### TASK INSTRUCTIONS
Reply with one number: the count of lines in the listing that contain the string "Lemma".
——————
Lemma tuple_loop_ext (inspectors : list (Inspector World)) x x' :
  forall i st,
    (forall k, (i <= k < i + List.length inspectors)%nat ->
               get_prop x (index_key k) = get_prop x' (index_key k)) ->
    tuple_loop inspectors i x st = tuple_loop inspectors i x' st.
Proof.
  induction inspectors as [|isT inspectors IH]; intros i st H;
    cbn -[index_key]; [reflexivity|].
  cbn -[index_key] in H. rewrite <- (H i) by lia. unfold bind.
  destruct (call isT (get_prop x (index_key i)) st) as [[[|]|e] st1];
    cbn; try reflexivity.
  apply IH. intros k Hk. apply H. lia.
Qed.

Lemma tuple_loop_true (inspectors : list (Inspector World)) x :
  Forall stable inspectors ->
  forall i st,
    fst (tuple_loop inspectors i x st) = Return true <->
    forall k isT,
      nth_error inspectors k = Some isT ->
      accepts isT (get_prop x (index_key (i + k))).
Proof.
  induction 1 as [|isT inspectors Hs _ IH]; intros i st;
    cbn -[index_key].
  - split; [intros _ [|k] isT; discriminate | reflexivity].
  - rewrite guard_true. split.
    + intros (st1 & Hc & Hrest) [|k] isT' Hk; cbn in Hk.
      * injection Hk as <-. rewrite Nat.add_0_r. apply (Hs _ st).
        now rewrite Hc.
      * rewrite Nat.add_succ_r. now apply (IH (S i) st1).
    + intros H.
      destruct (proj1 (call_true isT (get_prop x (index_key i)) st))
        as [st1 Hc].
      { specialize (H 0%nat isT eq_refl). rewrite Nat.add_0_r in H. apply H. }
      exists st1. split; [exact Hc|]. apply IH. intros k isT' Hk.
      specialize (H (S k) isT' Hk). now rewrite Nat.add_succ_r in H.
Qed.

End TupleOf.

(** C2.  [isTupleOf(i_1, ..., i_n)] returns false on a value that is not
    an array.  On an array [a] of length at least [n] it returns true
    exactly when [i_k] accepts [a[k-1]] for every [k = 1..n], and with
    inspectors that are predicates its result is the conjunction of the
    [i_k(a[k-1])].  Two arrays with the same first [n] elements get the
    same outcome, whatever the inspectors: the elements from index [n] on
    play no part. *)
Theorem isTupleOf_prefix :
  forall World (inspectors : list (Inspector World)),
    (forall x st,
       isArray x = false ->
       call (isTupleOf inspectors) x st = (Return false, st)) /\
    (forall r elems props st,
       Forall stable inspectors ->
       (List.length inspectors <= List.length elems)%nat ->
       (fst (call (isTupleOf inspectors) (VObject r (KArray elems) props) st) =
          Return true <->
        forall k isT,
          nth_error inspectors k = Some isT ->
          accepts isT (nth k elems VUndefined))) /\
    (forall ps r elems props,
       Forall2 decides inspectors ps ->
       (List.length inspectors <= List.length elems)%nat ->
       returns (call (isTupleOf inspectors) (VObject r (KArray elems) props))
         (tuple_conj ps elems)) /\
    (forall r r' prefix rest rest' props props' st,
       List.length prefix = List.length inspectors ->
       call (isTupleOf inspectors) (VObject r (KArray (prefix ++ rest)) props)
         st =
       call (isTupleOf inspectors)
         (VObject r' (KArray (prefix ++ rest')) props') st).
Proof.
  intros World inspectors. split; [|split; [|split]].
  - intros x st Hx. cbn. now rewrite Hx.
  - intros r elems props st Hs Hlen.
    cbn [call isTupleOf isArray instanceof negb].
    rewrite (tuple_loop_true inspectors _ Hs 0 st). cbn [Nat.add].
    split; intros H k isT Hk; specialize (H k isT Hk);
      assert (k < List.length inspectors)%nat
        by (apply nth_error_Some; congruence);
      rewrite get_prop_array_index in * by lia; exact H.
  - intros ps r elems props Hps Hlen.
    cbn [call isTupleOf isArray instanceof negb].
    pose proof (Forall2_length Hps) as Hn.
    replace (tuple_conj ps elems) with
      (forallb (fun kp => snd kp (get_prop (VObject r (KArray elems) props)
                                    (index_key (fst kp))))
         (combine (seq 0 (List.length ps)) ps));
      [now apply tuple_loop_decides|].
    rewrite (forallb_combine_seq
               (fun k p => p (get_prop (VObject r (KArray elems) props)
                                (index_key k))) (fun _ => true)).
    unfold tuple_conj. apply forallb_ext_in. intros k Hk.
    apply in_seq in Hk. rewrite Nat.sub_0_r.
    rewrite get_prop_array_index by lia. reflexivity.
  - intros r r' prefix rest rest' props props' st Hlen.
    cbn [call isTupleOf isArray instanceof negb].
    apply tuple_loop_ext. intros k Hk.
    rewrite !get_prop_array_index by (rewrite length_app; lia).
    rewrite !app_nth1 by lia. reflexivity.
Qed.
——————
### ANSWER TO THE PROBLEM
2